O jornal citou três funcionários do Reino Unido, que relataram fúria dentro do governo de Johnson.

“Voltará à prancheta diplomática depois disso”, disse um deles. “Repensar é um eufemismo.”

O segundo funcionário anônimo disse que “deve haver um acerto de contas quando isso acabar”, enquanto o terceiro disse “a raiva vai direto ao topo”.

O jornal acrescentou que o Governo de Johnson estava tão zangado com a forma como a China lidou com a crise que o primeiro-ministro podia abandonar a sua decisão de deixar a empresa de telecomunicação chinesa Huawei desenvolver a rede sem fios 5G no Reino Unido.

Johnson irritou seu principal aliado, o presidente Donald Trump, por atribuir à Huawei um papel limitado, mas significativo, na melhoria da infraestrutura sem fio do país.

A administração Trump ficou indignada com a decisão, tendo o próprio presidente manifestado a sua desaprovação antes de desligar um telefonema “apoplético” com Johnson, no mês passado.

A decisão também irritou uma parte dos legisladores do Partido Conservador de Johnson.

“Não podemos esperar e permitir que o desejo de sigilo do Estado chinês arruine a economia mundial e depois volte como se nada tivesse acontecido”, disse um ministro do gabinete citado pelo  Mail on Sunday.

“Estamos permitindo que empresas como a Huawei não apenas entrem em nossa economia, mas que sejam uma parte crucial de nossa infraestrutura. Isso precisa ser revisto com urgência, assim como qualquer infraestrutura estrategicamente importante que depende das cadeias de suprimentos chinesas”.

Johnson escreveu para todas as famílias do Reino Unido exortando as pessoas a continuarem seguindo rigorosas regras de distanciamento social.

Na carta, o primeiro-ministro, que apontou positivo para o coronavírus, disse que as coisas “pioram antes que melhorem”.

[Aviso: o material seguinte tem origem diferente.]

(** ** The report writer of the [cli] package *)

Lemma write_text_outcome f text s s1 :
  FS.write_text f text s = (Ok tt, s1) -> s1 = <[f := FS.File text]> s.
Proof.
  unfold FS.write_text. intros ([] & s0 & Ho & Hw)%bind_io_Ok.
  apply open_w_outcome in Ho as [[_ ?] | (_ & -> & _)]; [done |].
  apply write_outcome in Hw as [[_ ?] | (_ & c & Hc & ->)]; [done |].
  rewrite lookup_insert_eq in Hc. injection Hc as <-.
  by rewrite insert_insert_eq.
Qed.

Lemma snoc_ne_last {A} (l1 l2 : list A) (x y : A) : x <> y -> l1 ++ [x] <> l2 ++ [y].
Proof. intros Hne Heq. by apply app_inj_tail in Heq as [_ ?]. Qed.

Lemma snoc_ne_init {A} (l1 l2 : list A) (x y : A) : l1 <> l2 -> l1 ++ [x] <> l2 ++ [y].
Proof. intros Hne Heq. by apply app_inj_tail in Heq as [? _]. Qed.

Lemma child_lookup_node (s : FS.t) (p : PurePath) (x : string) :
  Pathlib.starts_with_sep x = false ->
  FS.lookup_node s (p ++ [x]) = s !! (p ++ [x]).
Proof.
  intros Hx. unfold FS.lookup_node.
  destruct (FS.is_root (p ++ [x])) eqn:E; [| done].
  apply child_not_root in E as Hp. subst p. simpl in E. congruence.
Qed.

Lemma rmtree_frame p s (r : Py.result unit) s1 :
  FS.rmtree p s = (r, s1) -> forall q, ~ p `prefix_of` q -> s1 !! q = s !! q.
Proof.
  unfold FS.rmtree. destruct (FS.stat s p) as [[c |] | e];
    try (by intros [= <- <-]).
  intros Hr q Hq.
  assert (s1 = filter (fun kv : PurePath * FS.node => ~ p `prefix_of` kv.1) s) as ->.
  { destruct (FS.is_root p); by injection Hr as <- <-. }
  destruct (s !! q) as [n |] eqn:E.
  - by apply map_lookup_filter_Some.
  - apply map_lookup_filter_None. by left.
Qed.

Lemma recreate_outcome p s (r : Py.result unit) s1 :
  Cli.recreate_output_dir p s = (r, s1) ->
  (forall q, ~ p `prefix_of` q -> s1 !! q = s !! q) /\ (r = Ok tt -> dir_at s1 p).
Proof.
  unfold Cli.recreate_output_dir. unmonad. unfold FS.bind.
  destruct (if FS.exists_ s p then FS.rmtree p s else (Ok tt, s))
    as [[[] | e] s0] eqn:E.
  - rewrite mkdir_no_parents. intros (Hk & Hf & Hd & _)%mkdir_flat_outcome.
    split; [| done]. intros q Hq. rewrite Hf.
    + destruct (FS.exists_ s p); [by eapply rmtree_frame | by injection E as <-].
    + left. intros ->. by apply Hq.
  - intros [= <- <-]. split; [| done]. intros q Hq.
    destruct (FS.exists_ s p); [by eapply rmtree_frame | done].
Qed.

Ltac names_differ :=
  let E := fresh in intros E; vm_compute in E; discriminate E.

Section CliOutput.
Context `{Cli.Collaborators}.

Lemma summary_path_eq p : summary_path p = p ++ ["summary.md"].
Proof. by apply truediv_plain. Qed.

Lemma schema_path_eq p : schema_path p = p ++ ["dandi-linkml-schema.yml"].
Proof. by apply truediv_plain. Qed.

Lemma write_data_Ok data adapter name dir_ s s1 :
  Pathlib.plain (name +:+ ".json") = true ->
  Pathlib.plain (name +:+ ".yaml") = true ->
  Cli._write_data data adapter name dir_ s = (Ok tt, s1) ->
  s1 = <[dir_ ++ [name +:+ ".yaml"] := FS.File (Cli.yaml_dump (adapter data))]>
         (<[dir_ ++ [name +:+ ".json"] := FS.File (Cli.json_dump (adapter data))]> s).
Proof.
  intros Hj Hy. unfold Cli._write_data. unmonad.
  intros ([] & s0 & H1 & H2)%bind_io_Ok.
  rewrite (truediv_plain _ _ Hj) in H1. rewrite (truediv_plain _ _ Hy) in H2.
  apply write_text_outcome in H1 as ->. by apply write_text_outcome in H2 as ->.
Qed.

Section KeepsCli.
Context (I : FS.t -> FS.t -> Prop).
Context (Irefl : forall s, I s s).
Context (Itrans : forall s1 s2 s3, I s1 s2 -> I s2 s3 -> I s1 s3).

Lemma keeps_write_data data adapter name dir_ :
  Pathlib.plain (name +:+ ".json") = true ->
  Pathlib.plain (name +:+ ".yaml") = true ->
  (forall n, allows I (dir_ ++ [n])) ->
  keeps I (Cli._write_data data adapter name dir_).
Proof.
  intros Hj Hy Hall. unfold Cli._write_data. unmonad.
  rewrite (truediv_plain _ _ Hj), (truediv_plain _ _ Hy).
  apply keeps_bind; [done | by apply keeps_write_text |].
  intros _. by apply keeps_write_text.
Qed.

Lemma keeps_step_writes p r :
  (forall n, allows I (report_dir_of p r ++ [n])) ->
  allows I (summary_path p) ->
  keeps I
    (Cli._write_data (Cli.dandiset_metadata r) Cli.dandiset_metadata_adapter
                     "metadata" (report_dir_of p r);;
     Cli._write_data (Cli.pydantic_validation_errs r)
                     Cli.pydantic_validation_errs_adapter
                     "pydantic_validation_errs" (report_dir_of p r);;
     Cli._write_data (Cli.linkml_validation_errs r)
                     Cli.linkml_validation_errs_adapter
                     "linkml_validation_errs" (report_dir_of p r);;
     FS.write (summary_path p) (summary_row r)).
Proof.
  intros Hall Hsum. unmonad.
  apply keeps_bind; [done | by apply keeps_write_data |]. intros _.
  apply keeps_bind; [done | by apply keeps_write_data |]. intros _.
  apply keeps_bind; [done | by apply keeps_write_data |]. intros _.
  by apply keeps_write.
Qed.

Lemma keeps_report_step p r :
  allows_mkdir I (report_dir_of p r) ->
  (forall n, allows I (report_dir_of p r ++ [n])) ->
  allows I (summary_path p) ->
  keeps I (report_step p r).
Proof.
  intros Hmk Hall Hsum. unfold report_step. unmonad.
  apply keeps_bind; [done | by apply keeps_mkdir |]. intros _.
  by apply keeps_step_writes.
Qed.

Lemma keeps_write_report_contents reports p :
  allows I (schema_path p) ->
  allows I (summary_path p) ->
  (forall r, r ∈ reports -> keeps I (report_step p r)) ->
  keeps I (Cli.write_report_contents reports p).
Proof.
  intros Hsch Hsum Hsteps. unfold Cli.write_report_contents. unmonad.
  apply keeps_bind; [done | by apply keeps_write_text |]. intros _.
  apply keeps_bind; [done | by apply keeps_open_w |]. intros _.
  apply keeps_bind; [done | by apply keeps_write |]. intros _.
  apply keeps_bind; [done | by apply keeps_write |]. intros _.
  apply keeps_bind; [done | by apply keeps_write |]. intros _.
  by apply (keeps_for_each I Irefl Itrans (report_step p)).
Qed.

End KeepsCli.

Lemma report_dir_named p r :
  report_named r = true ->
  report_dir_of p r = p ++ [Cli.dandiset_identifier r; Cli.dandiset_version r].
Proof.
  unfold report_named, component, report_dir_of.
  intros [[Hi _]%andb_true_iff [Hv _]%andb_true_iff]%andb_true_iff.
  rewrite (truediv_plain _ _ Hi), (truediv_plain _ _ Hv).
  by rewrite <- app_assoc.
Qed.

Lemma keeps_contents_below reports p :
  forallb report_named reports = true ->
  keeps (only_below p) (Cli.write_report_contents reports p).
Proof.
  intros Hnames.
  apply (keeps_write_report_contents _ (only_below_refl p) (only_below_trans p)).
  - apply allows_only_below. rewrite schema_path_eq. by apply prefix_app_r.
  - apply allows_only_below. rewrite summary_path_eq. by apply prefix_app_r.
  - intros r Hr.
    assert (report_named r = true) as Hn.
    { rewrite forallb_forall in Hnames. by apply Hnames, list_elem_of_In. }
    assert (p `prefix_of` report_dir_of p r) as Hpre.
    { rewrite (report_dir_named p r Hn). by apply prefix_app_r. }
    apply (keeps_report_step _ (only_below_refl p) (only_below_trans p)).
    + by apply allows_mkdir_only_below.
    + intros n. apply allows_only_below. by apply prefix_app_r.
    + apply allows_only_below. rewrite summary_path_eq. by apply prefix_app_r.
Qed.

(** X10.  [output_reports] touches nothing outside the output directory:
    when the identifier and the version of every report are single path
    components, every path that does not lie at or below the output path
    holds after the call what it held before, whether the call returns or
    raises. *)
Theorem output_reports_confined
    (reports : list Cli.DandisetValidationReport) (output_path : PurePath) (s : FS.t)
    (Hnames : forallb report_named reports = true) :
  forall q,
    ~ output_path `prefix_of` q ->
    (Cli.output_reports reports output_path s).2 !! q = s !! q.
Proof.
  intros q Hq. unfold Cli.output_reports. unmonad. unfold FS.bind.
  destruct (Cli.recreate_output_dir output_path s) as [[[] | e] s1] eqn:E;
    apply recreate_outcome in E as [Hf Hd].
  - destruct (keeps_contents_below reports output_path Hnames s1) as [_ Hb].
    rewrite Hb; [by apply Hf | by apply Hd | done].
  - simpl. by apply Hf.
Qed.

Lemma report_step_Ok p r s s1 :
  report_step p r s = (Ok tt, s1) ->
  exists s0 c,
    FS.mkdir (report_dir_of p r) true false s = (Ok tt, s0)
    /\ dirs_kept s0 s1
    /\ s0 !! summary_path p = Some (FS.File c)
    /\ s1 = <[summary_path p := FS.File (c +:+ summary_row r)]>
              (foldl (fun m kv => <[kv.1 := FS.File kv.2]> m) s0
                     (report_files_of (report_dir_of p r) r)).
Proof.
  intros Hs. unfold report_step in Hs. unmonad.
  apply bind_io_Ok in Hs as ([] & s0 & Hmk & Hs).
  assert (dirs_kept s0 s1) as Hk.
  { change s1 with ((Ok tt, s1) : Py.result unit * FS.t).2. rewrite <- Hs.
    exact (keeps_step_writes dirs_kept dirs_kept_refl dirs_kept_trans p r
             (fun n => allows_dirs_kept _) (allows_dirs_kept _) s0). }
  apply bind_io_Ok in Hs as ([] & s2 & H1 & Hs).
  apply bind_io_Ok in Hs as ([] & s3 & H2 & Hs).
  apply bind_io_Ok in Hs as ([] & s4 & H3 & Hs).
  apply write_data_Ok in H1; [| done | done].
  apply write_data_Ok in H2; [| done | done].
  apply write_data_Ok in H3; [| done | done].
  apply write_outcome in Hs as [[_ ?] | (_ & c & Hc & ->)]; [done |].
  exists s0, c. split; [done |]. split; [done |]. subst s4 s3 s2.
  split; [| done].
  revert Hc. change (p // Cli.summary_file_name) with (summary_path p).
  rewrite summary_path_eq.
  by rewrite !lookup_insert_ne by (apply snoc_ne_last; names_differ).
Qed.

Lemma report_files_last dir_ r f t :
  (f, t) ∈ report_files_of dir_ r ->
  exists n, f = dir_ ++ [n] /\ Pathlib.starts_with_sep n = false /\ n <> "summary.md"
            /\ n <> "dandi-linkml-schema.yml".
Proof.
  unfold report_files_of. intros Hf.
  repeat (apply elem_of_cons in Hf as [[= -> ->] | Hf];
          [eexists; split; [done |]; split; [done |]; split; names_differ |]).
  by apply elem_of_nil in Hf.
Qed.

Lemma report_files_written dir_ r (s : FS.t) f t :
  (f, t) ∈ report_files_of dir_ r ->
  foldl (fun m kv => <[kv.1 := FS.File kv.2]> m) s (report_files_of dir_ r) !! f
  = Some (FS.File t).
Proof.
  intros Hf. unfold report_files_of in *. simpl.
  repeat (apply elem_of_cons in Hf as [[= -> ->] | Hf];
          [rewrite ?lookup_insert_ne by (apply snoc_ne_last; names_differ);
           by apply lookup_insert_eq |]).
  by apply elem_of_nil in Hf.
Qed.

Lemma report_files_untouched dir_ r (s : FS.t) g :
  g ∉ (report_files_of dir_ r).*1 ->
  foldl (fun m kv => <[kv.1 := FS.File kv.2]> m) s (report_files_of dir_ r) !! g
  = s !! g.
Proof.
  generalize (report_files_of dir_ r). intros l. revert s.
  induction l as [| [f t] l IH]; intros s Hg; [done |]. simpl.
  rewrite fmap_cons in Hg. apply not_elem_of_cons in Hg as [Hne Hg].
  rewrite IH by done. by apply lookup_insert_ne.
Qed.

(** What a successful round of the loop leaves. *)
Lemma report_step_effect p r s s1 c :
  report_step p r s = (Ok tt, s1) ->
  s !! summary_path p = Some (FS.File c) ->
  dirs_kept s s1
  /\ ~ dir_at s (report_dir_of p r)
  /\ dir_at s1 (report_dir_of p r)
  /\ s1 !! summary_path p = Some (FS.File (c +:+ summary_row r))
  /\ (forall f t, (f, t) ∈ report_files_of (report_dir_of p r) r ->
                  s1 !! f = Some (FS.File t))
  /\ (forall g, FS.lookup_node s g <> None -> g <> summary_path p ->
                g ∉ (report_files_of (report_dir_of p r) r).*1 ->
                s1 !! g = s !! g).
Proof.
  intros Hs Hc.
  destruct (report_step_Ok _ _ _ _ Hs) as (s0 & c0 & Hmk & Hk & Hc0 & ->).
  apply mkdir_outcome in Hmk as (Hk0 & Hf0 & Hd0 & Hn0).
  assert (FS.lookup_node s (summary_path p) <> None) as Hsum.
  { rewrite summary_path_eq, child_lookup_node by done.
    rewrite <- summary_path_eq. by rewrite Hc. }
  assert (c0 = c) as ->.
  { rewrite Hf0 in Hc0 by (by right). congruence. }
  split; [by eapply dirs_kept_trans |]. split; [by apply Hn0 |].
  split; [eapply dir_at_kept; [exact Hk | by apply Hd0] |].
  split; [apply lookup_insert_eq |]. split.
  - intros f t Hf.
    destruct (report_files_last _ _ _ _ Hf) as (n & Hfn & _ & Hn & _).
    rewrite lookup_insert_ne
      by (rewrite summary_path_eq, Hfn; apply snoc_ne_last; congruence).
    by apply report_files_written.
  - intros g Hg Hne Hfiles.
    rewrite lookup_insert_ne by done.
    rewrite report_files_untouched by done. apply Hf0. by right.
Qed.

Lemma report_steps_effect p reports :
  forall s s' c,
    FS.for_each (report_step p) reports s = (Ok tt, s') ->
    s !! summary_path p = Some (FS.File c) ->
    dirs_kept s s'
    /\ NoDup (report_dir_of p <$> reports)
    /\ (forall q, dir_at s q -> q ∉ report_dir_of p <$> reports)
    /\ s' !! summary_path p
       = Some (FS.File (foldl (fun c r => c +:+ summary_row r) c reports))
    /\ (forall r, r ∈ reports ->
          dir_at s' (report_dir_of p r)
          /\ forall f t, (f, t) ∈ report_files_of (report_dir_of p r) r ->
                         s' !! f = Some (FS.File t))
    /\ (forall g, FS.lookup_node s g <> None -> g <> summary_path p ->
          (forall r, r ∈ reports -> g ∉ (report_files_of (report_dir_of p r) r).*1) ->
          s' !! g = s !! g).
Proof.
  induction reports as [| r reports IH]; intros s s' c Hloop Hc.
  - injection Hloop as <-. split; [apply dirs_kept_refl |].
    split; [constructor |]. split; [intros q _; apply not_elem_of_nil |].
    split; [done |]. split; [intros r Hr; by apply elem_of_nil in Hr | done].
  - simpl in Hloop. apply bind_io_Ok in Hloop as ([] & s1 & Hstep & Hloop).
    destruct (report_step_effect _ _ _ _ _ Hstep Hc)
      as (Hk1 & Hn1 & Hd1 & Hc1 & Hfiles1 & Hun1).
    destruct (IH _ _ _ Hloop Hc1) as (Hk & Hnd & Hfresh & Hsum & Hall & Hun).
    split; [by eapply dirs_kept_trans |].
    split; [rewrite fmap_cons; constructor; [by apply Hfresh | done] |].
    split.
    { intros q Hq. rewrite fmap_cons. apply not_elem_of_cons. split.
      - intros ->. by apply Hn1.
      - apply Hfresh. by eapply dir_at_kept. }
    split; [done |]. split.
    + intros r' [-> | Hr']%elem_of_cons; [| by apply Hall].
      split; [by eapply dir_at_kept |].
      intros f t Hf. rewrite Hun; [by apply Hfiles1 | | |].
      * destruct (report_files_last _ _ _ _ Hf) as (n & Hfn & Hn & _).
        rewrite Hfn, child_lookup_node by done. rewrite <- Hfn.
        by rewrite (Hfiles1 _ _ Hf).
      * destruct (report_files_last _ _ _ _ Hf) as (n & Hfn & _ & Hn & _).
        rewrite summary_path_eq, Hfn. by apply snoc_ne_last.
      * intros r2 Hr2 Hin. apply list_elem_of_fmap in Hin as ([f2 t2] & Hf2 & Hin).
        simpl in Hf2. subst f2.
        destruct (report_files_last _ _ _ _ Hf) as (n & Hfn & _).
        destruct (report_files_last _ _ _ _ Hin) as (n2 & Hfn2 & _).
        rewrite Hfn in Hfn2. apply app_inj_tail in Hfn2 as [Hdir _].
        apply (Hfresh (report_dir_of p r)); [done |].
        rewrite Hdir. by apply list_elem_of_fmap_2.
    + intros g Hg Hne Hfiles.
      assert (r ∈ r :: reports) as Hr0 by left.
      rewrite Hun.
      * apply Hun1; [done | done |]. by apply Hfiles.
      * by rewrite (lookup_node_same _ _ _ (Hun1 g Hg Hne (Hfiles r Hr0))).
      * done.
      * intros r2 Hr2. apply Hfiles. by right.
Qed.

“Mas estamos fazendo os preparativos corretos, e quanto mais seguirmos as regras, menos vidas serão perdidas e mais cedo elas voltarão ao normal”, afirmou.

Na semana passada, o primeiro-ministro introduziu um bloqueio nacional, dizendo às pessoas para deixarem as suas casas apenas por razões essenciais e dando à polícia do Reino Unido o poder de multar aqueles que não cumprem a medida.